O Tempo de Meu Pai
Nilton Ferreira
Relações familiares e memória em “O Tempo de Meu Pai”
"O Tempo de Meu Pai", de Nilton Ferreira, aborda de forma direta e sensível o impacto da perda de memória causada pelo envelhecimento, especialmente em doenças como o Alzheimer, dentro do contexto rural gaúcho. A música utiliza elementos do cotidiano, como o laço, as encilhas e o chimarrão, para mostrar como a identidade do pai se desfaz junto com suas lembranças. O verso “Não reconhece o seu laço / Nem tampouco suas encilhas / Já não ceva mais seu mate” evidencia a desconexão entre o passado ativo e o presente marcado pelo esquecimento, ressaltando que a perda vai além das memórias, atingindo a própria essência de quem se é e do lugar a que se pertence.

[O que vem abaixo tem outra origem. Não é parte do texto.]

Definition service_selected (query environment driftStatus : string) (item : RuntimeServiceSummary) : bool :=
  ((query =? "")%string || Contains (normalize (rss_ServiceName item)) query)
  && ((environment =? "")%string || runtimeSummaryHasEnvironment item environment)
  && ((driftStatus =? "")%string || negb (runtimeDriftCount item driftStatus =? 0)).

Definition ListRuntimeServices (input : ListRuntimeServicesInput) : M World (list RuntimeServiceSummary) :=
  if negb (queries_inventory svc) then ret [] else
  let! summaries := RuntimeStore.ListRuntimeServices defaultListLimit 0 in
  ret (SliceStable reported_before
         (List.filter (service_selected (normalize (lrs_Query input)) (normalize (lrs_Environment input))
                         (normalize (lrs_DriftStatus input)))
            (map runtimeServiceSummary summaries))).

Definition GetRuntimeServiceDetails (service : string) : M World RuntimeServiceDetails :=
  if negb (queries_inventory svc) then fail domain.ErrNotFound else
  match NewRuntimeServiceName service with
  | Err _ => fail domain.ErrNotFound
  | Ok serviceName =>
      let! details := RuntimeStore.GetRuntimeServiceDetails serviceName in
      ret (runtimeServiceDetails details)
  end.

Definition GetRuntimeEnvironmentInventory (environment : string) : M World RuntimeEnvironmentInventory :=
  if negb (queries_inventory svc) then ret (mkUiRuntimeEnvironmentInventory (TrimSpace environment) [] []) else
  match NewRuntimeEnvironment environment with
  | Err _ => fail domain.ErrInvalidRuntimeEnvironment
  | Ok environment =>
      found_or (mkUiRuntimeEnvironmentInventory environment [] [])
        (let! inventory := ListRuntimeEnvironmentInventory environment defaultListLimit 0 in
         ret (runtimeEnvironmentInventory inventory))
  end.

Definition GetModuleRuntimeUsages (module : string) : M World ModuleRuntimeUsages :=
  if negb (queries_inventory svc) then fail domain.ErrNotFound else
  let! module := moduleByName module in
  let! usages := found_or [] (ListModuleRuntimeUsages (module_ID module) defaultListLimit 0) in
  let! latestVersion := found_or "" (let! latest := GetLatestByModule (module_ID module) in
                                     ret (version_Version latest)) in
  ret (mkUiModuleRuntimeUsages (module_Name module) (moduleRuntimeUsages usages latestVersion)).

Definition GetBreakingReportRuntimeImpact (report : string) : M World (list RuntimeImpact) :=
  let reportID := NewBreakingReportID report in
  if (reportID =? "")%string then fail domain.ErrNotFound else
  let! (report, _) := Report_GetByID reportID in
  runtimeImpact (report_ID report) (report_BaseVersionID report).
End Queries.

(** ** What a page shows is what is stored

    A query is determined by the tables: it changes nothing, and from two states
    with the same tables it answers the same, unless one of them loses its
    connection. *)

Section Determined.
Context `{PG : !Postgres} `{ENV : !Env} `{HF : !HonestFaults}.

Definition interrupted {A} (r : result A) : Prop := exists n e, env_fault n = Some e /\ r = Err e.

Definition determined {A} (m : M World A) : Prop := forall w1 w2, w_db w1 = w_db w2 -> w_tx w1 = w_tx w2 ->
  same_db w1 (m w1).2 /\ (interrupted (m w1).1 \/ interrupted (m w2).1 \/ (m w1).1 = (m w2).1).

Lemma interrupted_external {A} (r : result A) : interrupted r -> exists t, r = Err (EExternal t).
Proof. intros (n & e & [t ->]%fault_external & ->). by exists t. Qed.

Lemma determined_const {A} (r : result A) : determined (fun w => (r, w)).
Proof. intros w1 w2 _ _. split; [done|]. by right; right. Qed.

Lemma determined_exec {A} (m : M Database A) : (forall d, (m d).2 = d) -> determined (exec m).
Proof.
  intros Hm w1 w2 E _. split; [by apply same_db_exec|].
  change (exec m w1) with (exec_db m w1). change (exec m w2) with (exec_db m w2). unfold exec_db. rewrite E.
  destruct (m (w_db w2)) as [r d]. destruct (env_fault (w_tick w1)) as [e1|] eqn:E1; [left; by exists (w_tick w1), e1|].
  destruct (env_fault (w_tick w2)) as [e2|] eqn:E2; [right; left; by exists (w_tick w2), e2|]. by right; right.
Qed.

Lemma determined_bind {A B} (m : M World A) (k : A -> M World B) :
  determined m -> (forall a, determined (k a)) -> determined (bind m k).
Proof.
  intros Hm Hk w1 w2 E Et. destruct (Hm w1 w2 E Et) as [S1 H]. destruct (Hm w2 w1 (eq_sym E) (eq_sym Et)) as [S2 _]. unfold bind.
  destruct (m w1) as [r1 u1], (m w2) as [r2 u2]. cbn in S1, S2, H.
  assert (Eu : w_db u1 = w_db u2) by (by rewrite (proj1 S1), (proj1 S2)).
  assert (Ex : w_tx u1 = w_tx u2) by (by rewrite (proj2 S1), (proj2 S2)).
  assert (R1 : same_db w1 (match r1 with Ok a => k a u1 | Err e => (Err e, u1) end).2).
  { destruct r1 as [a|e]; [|done]. etrans; [exact S1|]. apply (Hk a u1 u2 Eu Ex). }
  split; [done|]. destruct H as [H|[H|<-]].
  - left. destruct H as (n & e & He & ->). by exists n, e.
  - right; left. destruct H as (n & e & He & ->). by exists n, e.
  - destruct r1 as [a|e]; [|by right; right]. apply (Hk a u1 u2 Eu Ex).
Qed.

Lemma determined_map_err {A} (m : M World A) : determined m -> determined (map_err mapError m).
Proof.
  intros Hm w1 w2 E Et. destruct (Hm w1 w2 E Et) as [S H]. unfold map_err.
  destruct (m w1) as [r1 u1], (m w2) as [r2 u2]. cbn in S, H.
  assert (Hf : forall r : result A, interrupted r -> interrupted (match r with Err e => Err (mapError e) | _ => r end)).
  { intros r (n & e & He & ->). destruct (fault_external _ _ He) as [t ->]. by exists n, (EExternal t). }
  split; [by destruct r1|]. destruct H as [H|[H|<-]].
  - left. by destruct r1; [destruct H as (? & ? & _ & ?)|apply Hf in H].
  - right; left. by destruct r2; [destruct H as (? & ? & _ & ?)|apply Hf in H].
  - right; right. by destruct r1.
Qed.

Lemma determined_found_or {A} (zero : A) m : determined m -> determined (found_or zero m).
Proof.
  intros Hm w1 w2 E Et. destruct (Hm w1 w2 E Et) as [S H]. unfold found_or, try, bind.
  destruct (m w1) as [r1 u1], (m w2) as [r2 u2]. cbn in S, H. split.
  { destruct r1 as [a|e]; [done|]. by destruct (errors_Is _ _). }
  destruct H as [H|[H|<-]].
  - left. destruct H as (n & e & He & ->). destruct (fault_external _ _ He) as [t ->]. by exists n, (EExternal t).
  - right; left. destruct H as (n & e & He & ->). destruct (fault_external _ _ He) as [t ->]. by exists n, (EExternal t).
  - right; right. destruct r1 as [a|e]; [done|]. by destruct (errors_Is _ _).
Qed.

Lemma determined_rows_open {A} (m : M World A) : determined m -> determined (while_rows_open m).
Proof.
  intros Hm w1 w2 E Et. unfold while_rows_open. rewrite Et. destruct (w_tx w2) eqn:E2; [split; [done|]; by right; right|].
  apply Hm; [done|]. by rewrite Et.
Qed.

Lemma determined_if {A} (b : bool) (m n : M World A) :
  determined m -> determined n -> determined (if b then m else n).
Proof. by destruct b. Qed.

Lemma determined_mapM {A B} (f : A -> M World B) l : (forall x, determined (f x)) -> determined (mapM f l).
Proof.
  intros Hf. induction l as [|x l IH]; [apply determined_const|].
  apply determined_bind; [done|]. intros y. apply determined_bind; [done|]. intros ys. apply determined_const.
Qed.
End Determined.

(** A statement that only reads; a query made of such statements. *)
Ltac statement :=
  repeat first
    [ apply uuid_param_pure | apply text_params_pure | apply page_params_pure | apply query_row_pure
    | apply bind_pure; [|intros ?] | reflexivity ].
Ltac determine :=
  repeat first
    [ assumption | solve [auto with pages] | apply determined_found_or | apply determined_map_err
    | apply determined_bind; [|intros ?] | apply determined_exec; intros ?; solve [statement]
    | apply determined_mapM; intros ? | apply determined_rows_open | apply determined_if | apply determined_const
    | match goal with
      | |- determined (match ?x with _ => _ end) => destruct x
      | |- determined (let '_ := ?x in _) => destruct x
      end ].
Create HintDb pages discriminated.

Section Repositories.
Context `{PG : !Postgres} `{ENV : !Env} `{HF : !HonestFaults} `{URL : !NetURL}.

Lemma determined_scan_rows {A B} (scan : A -> result B) rows : determined (scan_rows scan rows).
Proof. apply determined_mapM. intros x. apply determined_const. Qed.
#[local] Hint Resolve determined_scan_rows : pages.

Lemma determined_Module_List l o : determined (Module_List l o).
Proof. unfold Module_List. determine. Qed.
Lemma determined_Module_GetByName name : determined (Module_GetByName name).
Proof. unfold Module_GetByName. determine. Qed.
Lemma determined_Version_List id l o : determined (Version_ListByModule id l o).
Proof. unfold Version_ListByModule. determine. Qed.
Lemma determined_Version_Get id v : determined (GetByModuleAndVersion id v).
Proof. unfold GetByModuleAndVersion, Version_getOne. determine. Qed.
Lemma determined_Latest id : determined (GetLatestByModule id).
Proof. unfold GetLatestByModule, Version_getOne. determine. Qed.
Lemma determined_Artifacts id : determined (Artifact_ListByModuleVersion id).
Proof. unfold Artifact_ListByModuleVersion. determine. Qed.
Lemma determined_BufConfig id : determined (BufConfig_GetByModuleVersion id).
Proof. unfold BufConfig_GetByModuleVersion. determine. Qed.
Lemma determined_Summary id : determined (GetSummaryByModuleVersion id).
Proof. unfold GetSummaryByModuleVersion. determine. Qed.
Lemma determined_Metadata id : determined (Metadata_GetByModuleVersion id).
Proof.
  unfold Metadata_GetByModuleVersion, loadProtoFiles, loadFile, loadProtoImports, loadProtoServices, loadProtoMethods,
    loadProtoMessages, loadProtoFields, loadProtoEnums, loadProtoEnumValues. determine.
Qed.
Lemma determined_Reports id l o : determined (Report_ListByModule id l o).
Proof. unfold Report_ListByModule. determine. Qed.
Lemma determined_Report id : determined (Report_GetByID id).
Proof. unfold Report_GetByID, ListChangesByReport. determine. Qed.
Lemma determined_Owners id : determined (Owner_ListByModule id).
Proof. unfold Owner_ListByModule. determine. Qed.
Lemma determined_Project id : determined (Project_GetByModuleID id).
Proof. unfold Project_GetByModuleID, Project_getOne. determine. Qed.
Lemma determined_Affected id : determined (ListAffectedModules id).
Proof. unfold ListAffectedModules. determine. Qed.
Lemma determined_Upstream id : determined (ListUpstreamByModule id).
Proof. unfold ListUpstreamByModule, listDependencies. determine. Qed.
Lemma determined_Downstream id : determined (ListDownstreamByModule id).
Proof. unfold ListDownstreamByModule, listDependencies. determine. Qed.
Lemma determined_Unresolved id : determined (ListUnresolvedByModule id).
Proof. unfold ListUnresolvedByModule, listUnresolvedDependencies. determine. Qed.
Lemma determined_Services l o : determined (RuntimeStore.ListRuntimeServices l o).
Proof. unfold RuntimeStore.ListRuntimeServices. determine. Qed.
Lemma determined_Deployments q : (forall d, (q d).2 = d) -> determined (listRuntimeDeployments q).
Proof. intros H. unfold listRuntimeDeployments. determine. by apply determined_exec. Qed.
Lemma determined_deploymentUsages l : determined (deploymentUsages l).
Proof. unfold deploymentUsages, ListRuntimeModuleUsagesByDeployment. determine. Qed.
Lemma determined_Service name : determined (RuntimeStore.GetRuntimeServiceDetails name).
Proof.
  unfold RuntimeStore.GetRuntimeServiceDetails, GetRuntimeServiceByName, ListRuntimeDeploymentsByService.
  determine; first [apply determined_Deployments; intros ?; statement|apply determined_deploymentUsages].
Qed.
Lemma determined_Environment e l o : determined (ListRuntimeEnvironmentInventory e l o).
Proof.
  unfold ListRuntimeEnvironmentInventory.
  determine; first [apply determined_Deployments; intros ?; statement|apply determined_deploymentUsages].
Qed.
Lemma determined_ModuleUsages id l o : determined (ListModuleRuntimeUsages id l o).
Proof. unfold ListModuleRuntimeUsages, listModuleRuntimeUsages, module_usages_page. determine. Qed.
Lemma determined_Impact report version l o : determined (ListRuntimeImpactByModuleVersion report version l o).
Proof. unfold ListRuntimeImpactByModuleVersion. determine. Qed.
Lemma determined_populate r : determined (populateRequest r).
Proof. unfold populateRequest, listRequirements, listDecisions. determine. Qed.
#[local] Hint Resolve determined_populate : pages.
Lemma determined_RequestByReport id : determined (GetRequestByBreakingReportID id).
Proof. unfold GetRequestByBreakingReportID, getRequest. determine. Qed.
Lemma determined_Request id : determined (GetRequestByID id).
Proof. unfold GetRequestByID, getRequest. determine. Qed.
Lemma determined_Audit id l o : determined (Audit_ListByApprovalRequest id l o).
Proof. unfold Audit_ListByApprovalRequest, list_audit. determine. Qed.
End Repositories.

#[export] Hint Resolve determined_Module_List determined_Module_GetByName determined_Version_List determined_Version_Get
  determined_Latest determined_Artifacts determined_BufConfig determined_Summary determined_Metadata determined_Reports
  determined_Report determined_Owners determined_Project determined_Affected determined_Upstream determined_Downstream
  determined_Unresolved determined_Services determined_Service determined_Environment determined_ModuleUsages
  determined_Impact determined_RequestByReport determined_Request determined_Audit : pages.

A relação entre pai e filho é central na canção, marcada por afeto, respeito e gratidão. O filho, agora cuidador, retribui o cuidado recebido na infância: “Hoje te cuido com zelo / O mesmo que me cuidaste”. A letra também destaca a continuidade dos valores familiares, como em “Vou copiar teu afeto / E dar igual ao meu filho / E ele no mesmo trilho / Vai dar exemplo ao meu neto”, mostrando a esperança de que o legado afetivo e cultural se perpetue. Reconhecida em um importante festival nativista, a música reforça a valorização da cultura gaúcha e da memória coletiva, ao mesmo tempo em que trata da fragilidade humana diante do tempo. Assim, a canção celebra a presença e a sabedoria do pai, mesmo quando a memória falha, e valoriza o legado transmitido entre gerações.
O significado desta letra foi gerado automaticamente.